## AIM OF THE EXERCISE
Please show every line in the entries below that includes the word "behind".

================

(** * QTimeular: the TimeularManager connection state machine

    A shallow embedding of [TimeularManager] (timeularmanager.h and its
    implementation file): the member variables become a record, every
    slot becomes a function in a small state / trace / fault monad, and
    the Qt objects the manager talks to (discovery agent, low-energy
    controller, low-energy service) are observed through the trace of
    calls made on them and of signals emitted. *)

From Stdlib Require Import ZArith NArith List String Bool Lia.
From Stdlib Require Import Strings.Byte.
Import ListNotations.
Local Open Scope Z_scope.

(** ** Qt value types used by the manager *)

(** [QBluetoothUuid]: the 128-bit value of the UUID. *)
Definition QBluetoothUuid := N.

Definition zeiOrientationService : QBluetoothUuid :=
  0xc7e70010c84711e681758c89a55d403c%N.
Definition zeiOrientationCharacteristic : QBluetoothUuid :=
  0xc7e70012c84711e681758c89a55d403c%N.
(** The client characteristic configuration descriptor, spelled out in
    [serviceStateChanged]. *)
Definition clientCharacteristicConfiguration : QBluetoothUuid :=
  0x0000290200001000800000805f9b34fb%N.

(** [QByteArray]: the bytes; [quint8]: an unsigned byte as an integer. *)
Definition QByteArray := list byte.
Definition quint8 := Z.

Definition quint8_of_byte (b : byte) : quint8 := Z.of_N (Byte.to_N b).

(** [QByteArray::fromHex("0000")] and [QByteArray::fromHex("0100")]. *)
Definition fromHex_0000 : QByteArray := [x00; x00].
Definition fromHex_0100 : QByteArray := [x01; x00].

Definition QByteArray_eqb (a b : QByteArray) : bool :=
  if list_eq_dec Byte.byte_eq_dec a b then true else false.

(** [value.constData()[i]].  Qt keeps the bytes of a [QByteArray]
    followed by a '\0' terminator, also when the array is empty, so the
    position [size()] is readable and holds 0; anything further is out
    of bounds. *)
Definition constData_at (value : QByteArray) (i : nat) : option quint8 :=
  match nth_error value i with
  | Some b => Some (quint8_of_byte b)
  | None => if Nat.eqb i (List.length value) then Some 0 else None
  end.

(** [QBluetoothDeviceInfo]: the advertised name and the core
    configuration flags. *)
Record QBluetoothDeviceInfo := mkDeviceInfo {
  name : string;
  coreConfigurations : Z
}.

(** [QBluetoothDeviceInfo::CoreConfiguration] flag values. *)
Definition UnknownCoreConfiguration : Z := 0x0.
Definition LowEnergyCoreConfiguration : Z := 0x01.
Definition BaseRateCoreConfiguration : Z := 0x02.
Definition BaseRateAndLowEnergyCoreConfiguration : Z := 0x03.

(** [QLowEnergyDescriptor]: a default-constructed descriptor is invalid
    ([None]); a valid one is identified by the service it belongs to and
    by its characteristic and descriptor handles, which is what Qt's
    [operator==] compares. *)
Record DescriptorData := mkDescriptorData {
  desc_service : nat;
  desc_charHandle : nat;
  desc_handle : nat
}.
Definition QLowEnergyDescriptor := option DescriptorData.

Definition QLowEnergyDescriptor_isValid (d : QLowEnergyDescriptor) : bool :=
  match d with Some _ => true | None => false end.

Definition DescriptorData_eqb (a b : DescriptorData) : bool :=
  Nat.eqb (desc_service a) (desc_service b)
  && Nat.eqb (desc_charHandle a) (desc_charHandle b)
  && Nat.eqb (desc_handle a) (desc_handle b).

Definition QLowEnergyDescriptor_eqb (a b : QLowEnergyDescriptor) : bool :=
  match a, b with
  | None, None => true
  | Some x, Some y => DescriptorData_eqb x y
  | _, _ => false
  end.

(** [QLowEnergyCharacteristic]: its UUID, its handle and the descriptors
    it carries; [None] stands for the invalid characteristic that a
    failed lookup returns. *)
Record CharacteristicData := mkCharacteristicData {
  char_uuid : QBluetoothUuid;
  char_handle : nat;
  char_descriptors : list (QBluetoothUuid * nat)
}.
Definition QLowEnergyCharacteristic := option CharacteristicData.

(** [c.uuid()]: the null UUID for an invalid characteristic. *)
Definition QLowEnergyCharacteristic_uuid (c : QLowEnergyCharacteristic)
  : QBluetoothUuid :=
  match c with Some d => char_uuid d | None => 0%N end.

(** The object behind a [QLowEnergyService *]. *)
Record QLowEnergyService := mkService {
  service_id : nat;
  service_uuid : QBluetoothUuid;
  service_characteristics : list CharacteristicData
}.

(** [service->characteristic(uuid)]. *)
Definition characteristic (s : QLowEnergyService) (uuid : QBluetoothUuid)
  : QLowEnergyCharacteristic :=
  find (fun c => N.eqb (char_uuid c) uuid) (service_characteristics s).

(** [ch.descriptor(uuid)] of a valid characteristic of service [s]. *)
Definition descriptor (s : QLowEnergyService) (ch : CharacteristicData)
  (uuid : QBluetoothUuid) : QLowEnergyDescriptor :=
  match find (fun d => N.eqb (fst d) uuid) (char_descriptors ch) with
  | Some d => Some (mkDescriptorData (service_id s) (char_handle ch) (snd d))
  | None => None
  end.

Inductive ServiceState :=
| InvalidService
| DiscoveryRequired
| DiscoveringServices
| ServiceDiscovered.

Inductive RemoteAddressType := PublicAddress | RandomAddress.

(** The object behind a [QLowEnergyController *]. *)
Record QLowEnergyController := mkController {
  remoteDevice : QBluetoothDeviceInfo;
  remoteAddressType : RemoteAddressType
}.

Inductive DiscoveryMethod := NoMethod | ClassicMethod | LowEnergyMethod.

(** ** The manager's own types (timeularmanager.h) *)

Inductive Status := Disconneted | Connecting | Connected.

Inductive Orientation :=
| Vertical | Face1 | Face2 | Face3 | Face4 | Face5 | Face6 | Face7 | Face8.

Definition Status_eqb (a b : Status) : bool :=
  match a, b with
  | Disconneted, Disconneted | Connecting, Connecting
  | Connected, Connected => true
  | _, _ => false
  end.

(** The enumerator values, as the integer comparisons of the code see
    them. *)
Definition Orientation_to_Z (o : Orientation) : Z :=
  match o with
  | Vertical => 0 | Face1 => 1 | Face2 => 2 | Face3 => 3 | Face4 => 4
  | Face5 => 5 | Face6 => 6 | Face7 => 7 | Face8 => 8
  end.

(** [static_cast<Orientation>(n)]: an enumerator for 0..8, no
    enumerator otherwise. *)
Definition Orientation_of_Z (n : Z) : option Orientation :=
  match n with
  | 0 => Some Vertical | 1 => Some Face1 | 2 => Some Face2
  | 3 => Some Face3 | 4 => Some Face4 | 5 => Some Face5
  | 6 => Some Face6 | 7 => Some Face7 | 8 => Some Face8
  | _ => None
  end.

(** The member variables.  The device discovery agent is created by the
    constructor and never replaced, so it is not part of the mutable
    state; [m_serviceDiscoveryAgent] and [m_localDevice] are never
    assigned. *)
Record TimeularManager := mkManager {
  m_status : Status;
  m_serviceDiscovered : bool;
  m_service : option QLowEnergyService;
  m_controller : option QLowEnergyController;
  m_notificationDesc : QLowEnergyDescriptor;
  m_orientation : Orientation
}.

(** The in-class initialisers. *)
Definition initial : TimeularManager :=
  {| m_status := Disconneted;
     m_serviceDiscovered := false;
     m_service := None;
     m_controller := None;
     m_notificationDesc := None;
     m_orientation := Vertical |}.

Definition set_status (v : Status) (t : TimeularManager) :=
  {| m_status := v;
     m_serviceDiscovered := m_serviceDiscovered t;
     m_service := m_service t;
     m_controller := m_controller t;
     m_notificationDesc := m_notificationDesc t;
     m_orientation := m_orientation t |}.

Definition set_serviceDiscovered (v : bool) (t : TimeularManager) :=
  {| m_status := m_status t;
     m_serviceDiscovered := v;
     m_service := m_service t;
     m_controller := m_controller t;
     m_notificationDesc := m_notificationDesc t;
     m_orientation := m_orientation t |}.

Definition set_service (v : option QLowEnergyService) (t : TimeularManager) :=
  {| m_status := m_status t;
     m_serviceDiscovered := m_serviceDiscovered t;
     m_service := v;
     m_controller := m_controller t;
     m_notificationDesc := m_notificationDesc t;
     m_orientation := m_orientation t |}.

Definition set_controller (v : option QLowEnergyController)
  (t : TimeularManager) :=
  {| m_status := m_status t;
     m_serviceDiscovered := m_serviceDiscovered t;
     m_service := m_service t;
     m_controller := v;
     m_notificationDesc := m_notificationDesc t;
     m_orientation := m_orientation t |}.

Definition set_notificationDesc (v : QLowEnergyDescriptor)
  (t : TimeularManager) :=
  {| m_status := m_status t;
     m_serviceDiscovered := m_serviceDiscovered t;
     m_service := m_service t;
     m_controller := m_controller t;
     m_notificationDesc := v;
     m_orientation := m_orientation t |}.

Definition set_orientation (v : Orientation) (t : TimeularManager) :=
  {| m_status := m_status t;
     m_serviceDiscovered := m_serviceDiscovered t;
     m_service := m_service t;
     m_controller := m_controller t;
     m_notificationDesc := m_notificationDesc t;
     m_orientation := v |}.

(** ** Observable effects

    Every call on a Qt collaborator, every signal emitted and every log
    line is appended to a trace, in program order. *)

Inductive Signal :=
| sig_connected | sig_error | sig_disconnected
| sig_serviceDiscovered | sig_discoveryFinished
| sig_stateChanged | sig_characteristicChanged | sig_descriptorWritten.

Inductive Slot :=
| slot_deviceConnected | slot_errorReceived | slot_deviceDisconnected
| slot_addLowEnergyService | slot_serviceScanDone
| slot_serviceStateChanged | slot_deviceDataChanged
| slot_confirmedDescriptorWrite.

Inductive Effect :=
| qDebug (msg : string)
| qDebugValue (msg : string) (v : quint8)
| qWarning (msg : string) (detail : string)
| emit_statusChanged (s : Status)
| emit_orientationChanged (o : Orientation)
| agent_start (method : DiscoveryMethod)
| createCentral (info : QBluetoothDeviceInfo)
| setRemoteAddressType (a : RemoteAddressType)
| connect (sig : Signal) (slot : Slot)
| connectToDevice
| discoverServices
| disconnectFromDevice
| createServiceObject (uuid : QBluetoothUuid)
| delete_service (s : QLowEnergyService)
| discoverDetails
| writeDescriptor (d : QLowEnergyDescriptor) (v : QByteArray).

Definition Trace := list Effect.

(** ** The monad of the slots

    A slot reads and writes the members, appends to the trace, and
    faults ([None]) where the C++ dereferences a null pointer, reads
    outside a buffer or casts a value that is no enumerator. *)

Definition M (A : Type) : Type :=
  TimeularManager -> option (A * TimeularManager * Trace).

Definition ret {A} (a : A) : M A := fun t => Some (a, t, []).

Definition bind {A B} (c : M A) (k : A -> M B) : M B :=
  fun t =>
    match c t with
    | None => None
    | Some (a, t1, tr1) =>
        match k a t1 with
        | None => None
        | Some (b, t2, tr2) => Some (b, t2, tr1 ++ tr2)
        end
    end.

Definition get : M TimeularManager := fun t => Some (t, t, []).
Definition modify (f : TimeularManager -> TimeularManager) : M unit :=
  fun t => Some (tt, f t, []).
Definition tell (e : Effect) : M unit := fun t => Some (tt, t, [e]).
Definition fault {A} : M A := fun _ => None.

Declare Scope slot_scope.
Delimit Scope slot_scope with slot.
Notation "x <- c ;; k" := (bind c (fun x => k))
  (at level 61, c at next level, right associativity) : slot_scope.
Notation "c ;; k" := (bind c (fun _ => k))
  (at level 61, right associativity) : slot_scope.
Local Open Scope string_scope.
Local Open Scope list_scope.
Local Open Scope Z_scope.
Local Open Scope slot_scope.

(** ** The slots of TimeularManager *)

Definition setStatus (status : Status) : M unit :=
  t <- get ;;
  if negb (Status_eqb status (m_status t)) then
    modify (set_status status) ;;
    t' <- get ;;
    tell (emit_statusChanged (m_status t'))
  else ret tt.

Definition startDiscovery : M unit :=
  t <- get ;;
  if negb (Status_eqb (m_status t) Disconneted) then ret tt
  else
    tell (qDebug "Starting Discovery") ;;
    setStatus Connecting ;;
    tell (agent_start LowEnergyMethod).

(** The lambda wired to the discovery agent's [finished] signal. *)
Definition scanFinished : M unit :=
  t <- get ;;
  match m_service t with
  | None => startDiscovery
  | Some _ => ret tt
  end.

(** [m_controller->f()]: a fault on the null pointer. *)
Definition on_controller (e : Effect) : M unit :=
  t <- get ;;
  match m_controller t with
  | None => fault
  | Some _ => tell e
  end.

(** [delete m_service]: nothing happens on the null pointer. *)
Definition delete_m_service : M unit :=
  t <- get ;;
  match m_service t with
  | None => ret tt
  | Some s => tell (delete_service s)
  end.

================

## RESPONSE TO THIS EXERCISE
(** The object behind a [QLowEnergyService *]. *)
(** The object behind a [QLowEnergyController *]. *)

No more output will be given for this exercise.